« PreviousContinue »
They are the advance-guard of Protestantism and the laggards of free thought.
Their mistake is in not seeing that all institutions rest upon a legal fiction, and that every living thing involves a logical absurdity. It may be logical to demand a church based on free examination and absolute sincerity ; but to realise it is a different matter. A church lives by what is positive, and this positive element necessarily limits investigation. People confound the right of the individual, which is to be free, with the duty of the institution, which is to be something They take the principle of Science to be the same as the principle of the Church, which is a mistake. They will not see that Religion is different from Philosophy, and that the one seeks union by faith, while the other upholds the solitary independence of thought. That the bread should be good it must have leaven ; but the leaven is not the bread. Liberty is the means whereby we arrive at an enlightened faith - granted; but an assembly of people agreeing only upon this criterion and this method could not possibly found a church, for they might differ completely as to the results of the method. Suppose a newspaper the writers of which were of all possible parties, - it would no doubt be a curiosity in journalism, but it would have no opinions, no faith, no creed. A drawingroom filled with refined people, carrying on polite discussion, is not a church, and a dispute, however courteous, is not worship. It is a mere confusion of kinds.
13th July 1869. - Lamennais, Heine the one the victim of a mistaken vocation, the other of a tormenting craving to astonish and mystify his kind. The first was wanting in common sense; the second was wanting in seriousness. The Frenchman was violent, arbitrary, domineering ; the German was a jesting Mephistopheles, with a horror of Philistinism. The Breton was all passion and melancholy; the Hamburger all fancy and satire. Neither developed freely nor normally. Both of them, because of an initial mistake, threw themselves into an endless quarrel with the world. Both were revolutionists. They were not fighting for the good cause, for impersonal truth ; both were rather the champions of their own pride. Both suffered greatly, and died isolated, repudiated, and reviled. Men of magnificent talents, both of them, but men of small wisdom, who did more harm than good to themselves and to others !- It is a lamentable existence which wears itself out in maintaining a first antagonism, or a first blunder The greater a man's intellectual power, the more dangerous is it for him to make a false start and to begin life badly.)

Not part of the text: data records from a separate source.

Lemma forallb_firstn {A} (f : A -> bool) n l :
  forallb f l = true -> forallb f (firstn n l) = true.
Proof.
  revert n; induction l as [| x l IHl]; intros [| n] H; simpl in *; trivial.
  apply andb_prop in H as [Hx Hl]. now rewrite Hx, IHl.
Qed.

Lemma padded_bytes n l :
  forallb is_byte l = true ->
  map uint8 (firstn n l ++ repeat 0 (n - length l))
  = firstn n l ++ repeat 0 (n - length l).
Proof.
  intros H. apply map_uint8_bytes.
  rewrite forallb_app, (forallb_firstn _ _ _ H). simpl.
  induction (n - length l)%nat; simpl; trivial.
Qed.

Lemma padded_length n (l : list Z) :
  length (firstn n l ++ repeat 0 (n - length l)) = n.
Proof. rewrite length_app, length_firstn, repeat_length. lia. Qed.

(** X13.  Whatever the lengths of the two cipher vectors, [SendWelcome]
    does not panic and makes one write of a 200-byte frame whose [Size]
    field is the length of the frame; a vector shorter than 48 bytes is
    followed by zeros up to 48, a longer one is cut after 48 bytes; the
    result is -1 when the write returned an error and 0 otherwise. *)
Theorem SendWelcome_any_vectors : forall cb client,
  forallb is_byte (Vector (serverCrypt client)) = true ->
  forallb is_byte (Vector (clientCrypt client)) = true ->
  exists frame,
    SendWelcome cb client
    = (Returned (match snd (fst (Write (conn client) frame)) with
                 | Some _ => -1
                 | None => 0
                 end),
       set_conn (snd (Write (conn client) frame)) client)
    /\ length frame = 200%nat
    /\ le_value (slice frame 0 2) = Z.of_nat (length frame)
    /\ slice frame 104 48
       = firstn 48 (Vector (serverCrypt client))
           ++ repeat 0 (48 - length (Vector (serverCrypt client)))
    /\ slice frame 152 48
       = firstn 48 (Vector (clientCrypt client))
           ++ repeat 0 (48 - length (Vector (clientCrypt client))).
Proof.
  intros cb client Hsb Hcb.
  eexists. split; [apply SendWelcome_sends |].
  split; [apply welcome_frame_length |].
  split; [rewrite welcome_frame_length; reflexivity |].
  rewrite !go_copy_zeros.
  rewrite (padded_bytes 48 _ Hsb), (padded_bytes 48 _ Hcb).
  set (sv := firstn 48 (Vector (serverCrypt client)) ++ _).
  set (cv := firstn 48 (Vector (clientCrypt client)) ++ _).
  set (banner := map uint8 _).
  set (hdr := [200; 0; 3; 0; 0; 0; 0; 0]).
  assert (Hsv : length sv = 48%nat) by apply padded_length.
  assert (Hcv : length cv = 48%nat) by apply padded_length.
  assert (Hb : length banner = 96%nat).
  { subst banner. rewrite length_map. apply padded_length. }
  assert (Hhb : length (hdr ++ banner) = 104%nat)
    by (rewrite length_app, Hb; reflexivity).
  assert (Hhbs : length ((hdr ++ banner) ++ sv) = 152%nat)
    by (rewrite length_app, Hhb, Hsv; reflexivity).
  unfold slice. split.
  - rewrite app_assoc, (skipn_app_exact _ _ 104 Hhb).
    apply (firstn_app_exact _ _ 48 Hsv).
  - rewrite app_assoc, app_assoc, (skipn_app_exact _ _ 152 Hhbs).
    apply firstn_all2. lia.
Qed.

Lemma SendWelcome_any_vectors_witness :
  exists frame,
    SendWelcome copyrightBytes
      (mkClient broken_conn (mkPSOCrypt [1; 2; 3]) (mkPSOCrypt (repeat 9 60)))
    = (Returned (match snd (fst (Write broken_conn frame)) with
                 | Some _ => -1
                 | None => 0
                 end),
       set_conn (snd (Write broken_conn frame))
         (mkClient broken_conn (mkPSOCrypt [1; 2; 3])
            (mkPSOCrypt (repeat 9 60))))
    /\ length frame = 200%nat
    /\ le_value (slice frame 0 2) = Z.of_nat (length frame)
    /\ slice frame 104 48 = firstn 48 (repeat 9 60) ++ repeat 0 (48 - 60)
    /\ slice frame 152 48 = firstn 48 [1; 2; 3] ++ repeat 0 (48 - 3).
Proof.
  apply (SendWelcome_any_vectors copyrightBytes
           (mkClient broken_conn (mkPSOCrypt [1; 2; 3])
              (mkPSOCrypt (repeat 9 60))));
    reflexivity.
Defined.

20th July 1869. – I have been reading over again five or six chapters, here and there, of Renan's St. Paul. Analysed to the bottom, the writer is a freethinker, but a freethinker whose flexible imagination still allows him the delicate epicurism of religious emotion. In his eyes the man who will not lend himself to these graceful fancies is vulgar, and the man who takes them seriously is prejudiced. He is entertained by the variations of conscience, but he is too clever to laugh at them. The true critic neither concludes nor excludes; his pleasure is to understand without believing, and to profit by the results of enthusiasm, while still maintaining a free mind, unembarrassed by illusion. Such a mode of proceeding has a look of dishonesty; it is nothing, however, but the good-tempered irony of a highly-cultivated mind, which will neither be ignorant of anything nor
duped by anything. It is the dilettanteism of the Renaissance in its perfection. — At the same time what innumerable proofs of insight and of exultant scientific power !

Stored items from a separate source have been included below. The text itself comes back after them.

(** The state after one more request to the model. *)
Definition one_more_request (w : World) : World :=
  {| incidents := incidents w;
     action_plans := action_plans w;
     actions := actions w;
     deliverables := deliverables w;
     llm_calls := S (llm_calls w) |}.

(** At most [k] requests were made to the model. *)
Definition calls_within (k : nat) (w w' : World) : Prop :=
  (llm_calls w <= llm_calls w' <= llm_calls w + k)%nat.

(** The number of characters an f-string has before any field is filled. *)
Fixpoint static_length (ps : list piece) : nat :=
  match ps with
  | [] => 0
  | T t :: r => length t + static_length r
  | F _ :: r => static_length r
  end.

(** A plan record as the validator leaves it. *)
Definition valid_plan (v : value) : Prop :=
  exists p, v = plan_dict p /\ in_range p
    /\ exists len, py_len (strategy p) = Ok len /\ (50 <= len)%nat.

(** The plans of the payload [safe_json_parse] falls back to. *)
Definition GENERIC_PLANS : value :=
  match getitem FALLBACK_PAYLOAD (lit "action_plans") with
  | Ok plans => plans
  | Raise _ => VNone
  end.

(** Settings with nothing set in the environment, a parser for plain
    decimal fractions standing in for [float], and a database that stores
    text as it is and accepts every row. *)
Definition DEMO_SETTINGS : Settings :=
  {| MAX_TOKENS := None;
     TEMPERATURE := None;
     float_of_str := fun s => if str_eqb s (lit "0.7")
                              then Some (S754_finite false 6305039478318694 (-53))
                              else None;
     timezone_now := 1735689600;
     now_suffix := lit "20250101_000000";
     now_stamp := lit "2025-01-01 00:00:00";
     accepts_incident := fun _ => true;
     stored_text := fun v => match v with VStr s => Some s | _ => None end;
     stored_integer := fun v => match v with VInt z => Some z | _ => None end;
     accepts_action_plan := fun _ => true;
     auto_now_add := fun _ => 1735689600 |}.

14th August 1869. — In the name of Heaven, who art thou ? — what wilt thou - wavering inconstant creature ? What future lies before thee ? What duty or what hope appeals to thee ?

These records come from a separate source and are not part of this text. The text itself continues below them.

(** A constructed instance.  [redis_client] is a reference to the shared
    store, which [World] keeps next to the instance. *)
Record PricePredictionModel (Scaler Model : Type) : Type := {
  scaler : Scaler;
  model : Model;
  sequence_length : nat;
}.
Arguments scaler {Scaler Model} _.
Arguments model {Scaler Model} _.
Arguments sequence_length {Scaler Model} _.

Record World (Scaler Model : Type) : Type := {
  self : PricePredictionModel Scaler Model;
  redis_client : Store;
}.
Arguments self {Scaler Model} _.
Arguments redis_client {Scaler Model} _.

(** The attributes assigned so far on an instance inside [__init__]. *)
Record Attributes (Scaler Model : Type) : Type := {
  attr_scaler : option Scaler;
  attr_model : option Model;
  attr_sequence_length : option nat;
}.
Arguments attr_scaler {Scaler Model} _.
Arguments attr_model {Scaler Model} _.
Arguments attr_sequence_length {Scaler Model} _.

(** [np.hstack([a, np.zeros((a.shape[0], n))])] *)
Definition hstack_zeros (a : list (list float)) (n : nat) : list (list float) :=
  map (fun row => row ++ replicate n 0%float) a.

(** [a[:, 0]] *)
Definition column0 (a : list (list float)) : result (list float) :=
  mapM (fun row => match row with
                   | x :: _ => Ok x
                   | [] => Raise IndexError
                   end) a.

(** [l[i]] for an index that is not negative. *)
Definition item {A} (l : list A) (i : nat) : result A :=
  match l !! i with
  | Some a => Ok a
  | None => Raise IndexError
  end.

Definition range (a b : nat) : list nat := seq a (b - a).

(** [for i in l: st = body(st, i)], stopping at the first exception. *)
Fixpoint for_in {A St : Type} (l : list A) (body : St -> A -> result St) (st : St)
  : result St :=
  match l with
  | [] => Ok st
  | i :: rest => st' ← body st i; for_in rest body st'
  end.

(** The windowing loop of [prepare_data] over [scaled_data]. *)
Definition windows (sequence_length : nat) (scaled_data : FeatureMatrix)
  : result (list FeatureMatrix * list float) :=
  for_in (range sequence_length (length scaled_data))
    (fun '(X, y) i =>
       let X := X ++ [slice scaled_data (i - sequence_length) i] in
       row ← item scaled_data i;
       mret (X, y ++ [v_price row]))
    ([], []).

Section Model.
Context {Scaler Model : Type} `{!Normalizer Scaler} `{!SequenceEngine Model}.

(** *** Construction *)

Definition _build_model (self : Attributes Scaler Model) : result Model :=
  s ← getattr (attr_sequence_length self);
  mret (Sequential (s, 5%nat)).

Definition _load_model (self : Attributes Scaler Model) (path : string) : result Model :=
  match load_model path with
  | Ok m => Ok m
  | Raise _ => _build_model self
  end.

Definition __init__ (model_path : option string)
  : result (PricePredictionModel Scaler Model) :=
  let self : Attributes Scaler Model :=
    {| attr_scaler := None; attr_model := None; attr_sequence_length := None |} in
  let self := {| attr_scaler := Some MinMaxScaler; attr_model := attr_model self;
                 attr_sequence_length := attr_sequence_length self |} in
  m ← match model_path with
      | None => _build_model self
      | Some path => _load_model self path
      end;
  let self := {| attr_scaler := attr_scaler self; attr_model := Some m;
                 attr_sequence_length := attr_sequence_length self |} in
  let self := {| attr_scaler := attr_scaler self; attr_model := attr_model self;
                 attr_sequence_length := Some 60%nat |} in
  sc ← getattr (attr_scaler self);
  m ← getattr (attr_model self);
  s ← getattr (attr_sequence_length self);
  mret {| scaler := sc; model := m; sequence_length := s |}.

(** *** The methods of a constructed instance

    A method runs on the instance and the store and leaves both behind,
    with its value or the exception it raised. *)

Definition M (A : Type) : Type :=
  World Scaler Model -> World Scaler Model * result A.

#[export] Instance M_ret : MRet M := fun A a w => (w, Ok a).
#[export] Instance M_bind : MBind M := fun A B f m w =>
  match m w with
  | (w', Ok a) => f a w'
  | (w', Raise e) => (w', Raise e)
  end.

Definition lift {A} (r : result A) : M A := fun w => (w, r).

Definition gets {A} (f : PricePredictionModel Scaler Model -> A) : M A :=
  fun w => (w, Ok (f (self w))).

(** [try: body  except Exception as e: handler] *)
Definition try_except {A} (body : M A) (handler : exn -> M A) : M A :=
  fun w =>
    match body w with
    | (w', Ok a) => (w', Ok a)
    | (w', Raise e) => handler e w'
    end.

Definition with_redis (f : Store -> Store) : M unit :=
  fun w => ({| self := self w; redis_client := f (redis_client w) |}, Ok tt).

Definition fetch (now : Z) (venue symbol : string) (lookback_days : Z)
  : M (option DataFrame) :=
  fun w => (w, Ok (fetch_training_data (redis_client w) now venue symbol lookback_days)).

(** [self.scaler.fit_transform(data)] *)
Definition scaler_fit_transform (data : FeatureMatrix) : M FeatureMatrix :=
  fun w =>
    let '(sc, r) := fit_transform (scaler (self w)) data in
    ({| self := {| scaler := sc; model := model (self w);
                   sequence_length := sequence_length (self w) |};
        redis_client := redis_client w |}, r).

My longing, my search is for love, for peace, for something to fill my heart; an idea to defend ; a work to which I might devote the rest of my strength; an affection which might quench this inner thirst; a cause for which I might die with joy. But shall I ever find them ? I long for all that is impossible and inaccessible: for true religion, serious sympathy, the ideal life ; for paradise, immortality, holiness, faith, inspiration, and I know not what besides ! What I really want is to die and to be born again, transformed myself, and in a different world. And I can neither stifle these aspirations nor deceive myself as to the possibility of satisfying them. I seem condemned to roll for ever the rock of Sisyphus, and to feel that slow wearing away of the mind which befalls the man whose vocation
and destiny are in perpetual conflict. “A Christian heart and a pagan head,' like Jacobi ; tenderness and pride ; width of mind and feebleness of will; the two men of St. Paul; a seething chaos of contrasts, antinomies, and contradictions; humility and pride ; childish simplicity and boundless mistrust; nal and intuition ; patience and irritability ; kindness and dryness of heart; carelessness and anxiety; enthusiasm and languor; indifference and passion ; altogether a being incomprehensible and intolerable to myself and to others !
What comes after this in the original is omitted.